Ancient Art and Modern Crime: How Stolen Antiquities End Up In Our Most Respected Museums

The first in the 2018 series of Carleton University Shannon lectures is this Friday, 12 October, a presentation by Dr. Donna Yates (Lecturer in Antiquities Trafficking and Art Crime at the Scottish Centre for Crime and Justice Research at the University of Glasgow).

Abstract

In 2011 a visitor walked into the Montreal Museum of Fine Arts and stole a 2500-year-old relief of a guard’s head valued at over $1.2 mil. In July of 2018, the New York Supreme court ordered that the sculpture, which had been seized by the District Attorney of New York from a London-based antiquities dealer, be returned to Iran.

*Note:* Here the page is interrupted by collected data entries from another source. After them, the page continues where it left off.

(** * plaid2text: the transaction storage layer

    A shallow embedding of [src/python/plaid2text/storage_manager.py]:
    the [MongoDBStorage] and [SQLiteStorage] back ends, the module
    constant [TEXT_DOC] and the three [serialize_*] adapters, followed by
    the properties of the storage contract that hold (or fail) on them.

    Conventions of the embedding.
    - A Python [dict] with string keys is a [gmap string value]; Python
      values are the inductive [value].
    - A method is a computation in the monad [M S], which threads the
      state [S] of the store and may end in a Python exception.  The
      state reached before an exception is kept, as each write of the
      source is committed on its own.
    - JSON text held in a SQLite column is represented by the value it
      encodes: [json.dumps] is taken to succeed and [json.loads] to give
      the value back, as they do on the JSON values the source writes.
    - Wall-clock readings ([datetime.now()], SQLite's ['now'], the
      [datetime.today()] evaluated when the module is imported) are
      parameters of the operations that read them.
    - Numbers are exact integers: no property below depends on the
      floating-point representation of [amount]. *)

From Stdlib Require Import ZArith String Ascii List Lia ZifyNat.
From stdpp Require Import base option list gmap strings sorting.

Open Scope string_scope.
Open Scope list_scope.
Open Scope nat_scope.

(** ** Dates *)

(** [datetime.date]: year, month, day. *)
Record pydate := mk_date { year : nat; month : nat; day : nat }.

(** [datetime.datetime] (naive, whole seconds): a date and a time of day. *)
Record pydatetime := mk_datetime
  { dt_date : pydate; hour : nat; minute : nat; second : nat }.

(** [datetime.datetime.combine(d, datetime.time())]: [d] at midnight. *)
Definition combine_midnight (d : pydate) : pydatetime :=
  {| dt_date := d; hour := 0; minute := 0; second := 0 |}.

Definition lex (c1 c2 : comparison) : comparison :=
  match c1 with Eq => c2 | _ => c1 end.

Definition date_compare (a b : pydate) : comparison :=
  lex (year a ?= year b) (lex (month a ?= month b) (day a ?= day b)).

Definition datetime_compare (a b : pydatetime) : comparison :=
  lex (date_compare (dt_date a) (dt_date b))
      (lex (hour a ?= hour b) (lex (minute a ?= minute b) (second a ?= second b))).

Definition is_le (c : comparison) : bool :=
  match c with Gt => false | _ => true end.
Variables (st0 : store) (self : loc) (lines : list string).

(** The cursor is on a line of the input and never negative. *)
Lemma visits_cursor n line st pos out :
  visits st0 self lines n line st pos out ->
  lines !! n = Some line /\ 0 <= pos.
Proof.
  induction 1 as [line Hl | n line st pos out st' pos' out' Hv [IHl IHp] Hc Hb
                 | n line st pos out line' Hv IH Hd Hl]; try done.
  split; [done|].
  apply loop_body_Continue in Hb
    as (items & i & m & m' & u & w & _ & _ & _ & Hm & _ & -> & _).
  pose proof (match_width_sign m (Str.slice_from line
    (pos + Str.whitespace_end (Str.slice_from line pos)))) as Hw.
  rewrite Hm in Hw. cbn in Hw.
  pose proof (whitespace_end_bounds (Str.slice_from line pos)). lia.
Qed.

(** Every token built so far starts on text. *)
Lemma visits_starts_on_text n line st pos out :
  visits st0 self lines n line st pos out ->
  Forall (starts_on_text lines) out.
Proof.
  induction 1 as [line Hl | n line st pos out st' pos' out' Hv IH Hc Hb
                 | n line st pos out line' Hv IH Hd Hl]; try done.
  destruct (visits_cursor _ _ _ _ _ Hv) as [Hl Hpos].
  pose proof (loop_body_Continue_cursor _ _ _ _ _ _ _ _ _ Hb) as Hne.
  apply loop_body_Continue in Hb
    as (items & i & m & m' & u & w & _ & _ & _ & _ & _ & _ & ->).
  apply Forall_app. split; [done|]. apply Forall_singleton.
  apply Z.ltb_lt in Hc.
  destruct (stripped_cursor line pos) as [Hb1 Hb2]; [lia|].
  destruct (Hb2 Hne) as (c & rest & Hs & Hc').
  exists n, line, c, rest. cbn. repeat split; try done; lia.
Qed.

(** The tokens built so far lie before the cursor, and in source order. *)
Lemma visits_in_order n line st pos out :
  visits st0 self lines n line st pos out ->
  Forall (fun t =>
            line_number (Token_line_info t) < Z.of_nat n \/
            (line_number (Token_line_info t) = Z.of_nat n /\
             exists e, line_end (Token_line_info t) = Some e /\ e <= pos)) out /\
  (forall i j t1 t2, (i < j)%nat ->
     out !! i = Some t1 -> out !! j = Some t2 -> precedes t1 t2).
Proof.
  induction 1 as [line Hl | n line st pos out st' pos' out' Hv [IH1 IH2] Hc Hb
                 | n line st pos out line' Hv [IH1 IH2] Hd Hl].
  - split; [done|]. intros i j t1 t2 _ H. done.
  - apply loop_body_Continue in Hb
      as (items & i0 & m & m' & u & w & _ & _ & _ & Hm & _ & -> & ->).
    pose proof (match_width_sign m (Str.slice_from line
      (pos + Str.whitespace_end (Str.slice_from line pos)))) as Hw.
    rewrite Hm in Hw. cbn in Hw.
    pose proof (whitespace_end_bounds (Str.slice_from line pos)) as Hws.
    split.
    + apply Forall_app. split.
      * eapply Forall_impl; [exact IH1|]. cbn.
        intros t [Hlt|[Heq (e & He & Hle)]]; [by left|right].
        split; [done|]. exists e. split; [done|]. lia.
      * apply Forall_singleton. right. cbn. split; [done|]. eexists. split; [done|]. lia.
    + intros i j t1 t2 Hij H1 H2.
      destruct (decide (j < length out)%nat) as [Hj|Hj].
      * rewrite lookup_app_l in H1, H2 by lia. exact (IH2 i j t1 t2 Hij H1 H2).
      * rewrite lookup_app_r in H2 by lia.
        apply list_lookup_singleton_Some in H2 as [Ej <-].
        assert (i < length out)%nat as Hi by lia.
        rewrite lookup_app_l in H1 by done.
        rewrite Forall_forall in IH1.
        destruct (IH1 t1) as [Hlt|[Heq (e & He & Hle)]].
        { eapply list_elem_of_lookup_2. exact H1. }
        { left. done. }
        { right. cbn. split; [done|]. exists e. split; [done|]. lia. }
  - split; [|done]. eapply Forall_impl; [exact IH1|]. cbn.
    intros t [Hlt|[Heq _]]; left; lia.
Qed.

Lemma same_configuration_refl st : same_configuration st st.
Proof.
  repeat split. intros l. destruct (heap st !! l) as [o|]; [|done].
  exists o. split; [done|]. apply same_object_refl.
Qed.

Lemma same_configuration_trans st1 st2 st3 :
  same_configuration st1 st2 -> same_configuration st2 st3 ->
  same_configuration st1 st3.
Proof.
  intros (Hn & Hc & H) (Hn' & Hc' & H'). repeat split; [congruence..|].
  intros l. specialize (H l). specialize (H' l).
  destruct (heap st1 !! l) as [o1|].
  - destruct H as (o2 & E2 & Ho). rewrite E2 in H'.
    destruct H' as (o3 & E3 & Ho'). exists o3. split; [done|].
    by eapply same_object_trans.
  - by rewrite H in H'.
Qed.

(** The store changes at matcher objects only, and there at the inside
    flag only. *)
Lemma visits_same_configuration n line st pos out :
  visits st0 self lines n line st pos out -> same_configuration st0 st.
Proof.
  induction 1 as [line Hl | n line st pos out st' pos' out' Hv IH Hc Hb
                 | n line st pos out line' Hv IH Hd Hl]; try done.
  - apply same_configuration_refl.
  - apply (same_configuration_trans _ _ _ IH).
    apply loop_body_Continue in Hb
      as (items & i & m & m' & u & w & _ & _ & Hi & Hm & -> & _ & _).
    repeat split. intros l. cbn.
    destruct (decide (l = i)) as [->|Hne].
    + rewrite Hi, lookup_insert_eq. eexists. split; [done|].
      pose proof (same_object_call m (Str.slice_from line
        (pos + Str.whitespace_end (Str.slice_from line pos)))) as Hs.
      by rewrite Hm in Hs.
    + rewrite lookup_insert_ne by done.
      destruct (heap st !! l) as [o|]; [|done].
      exists o. split; [done|]. apply same_object_refl.
Qed.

How the artefact was stolen from the famous archaeological site of Persepolis and ended up in Canada, and what happened after the piece was stolen again give us a glimpse of the dark underbelly of the art world. This is where high culture meets smuggling, desire, greed, and white-collar crime.

Many of our most respected museums house stolen antiquities. High-end auction houses and antiquities dealers sell loot on a daily basis. Upstanding and elite citizens freely engage in this criminal market. But unlike with most illegal commodities, trafficked antiquities can be openly bought and sold, and are often put on public display. How is this possible? Using the Persepolis relief as a case study, this lecture will discuss how research from criminology can be used to understand white collar crime in the art world.

MacOdrum Library (room 252), from 2:30-4:00 PM. Reception to follow.


1 comment:

Sophronia said...

If I lived in Ottawa, nothing would stop me from attending this series of free lectures. I hope some of my Ottawa friends change their minds -- they say it is too much effort to go downtown to the lectures as bus travel for them is out of the question and parking is either not available or very expensive. Come on Ottawa,let's make things like this 'senior friendly'.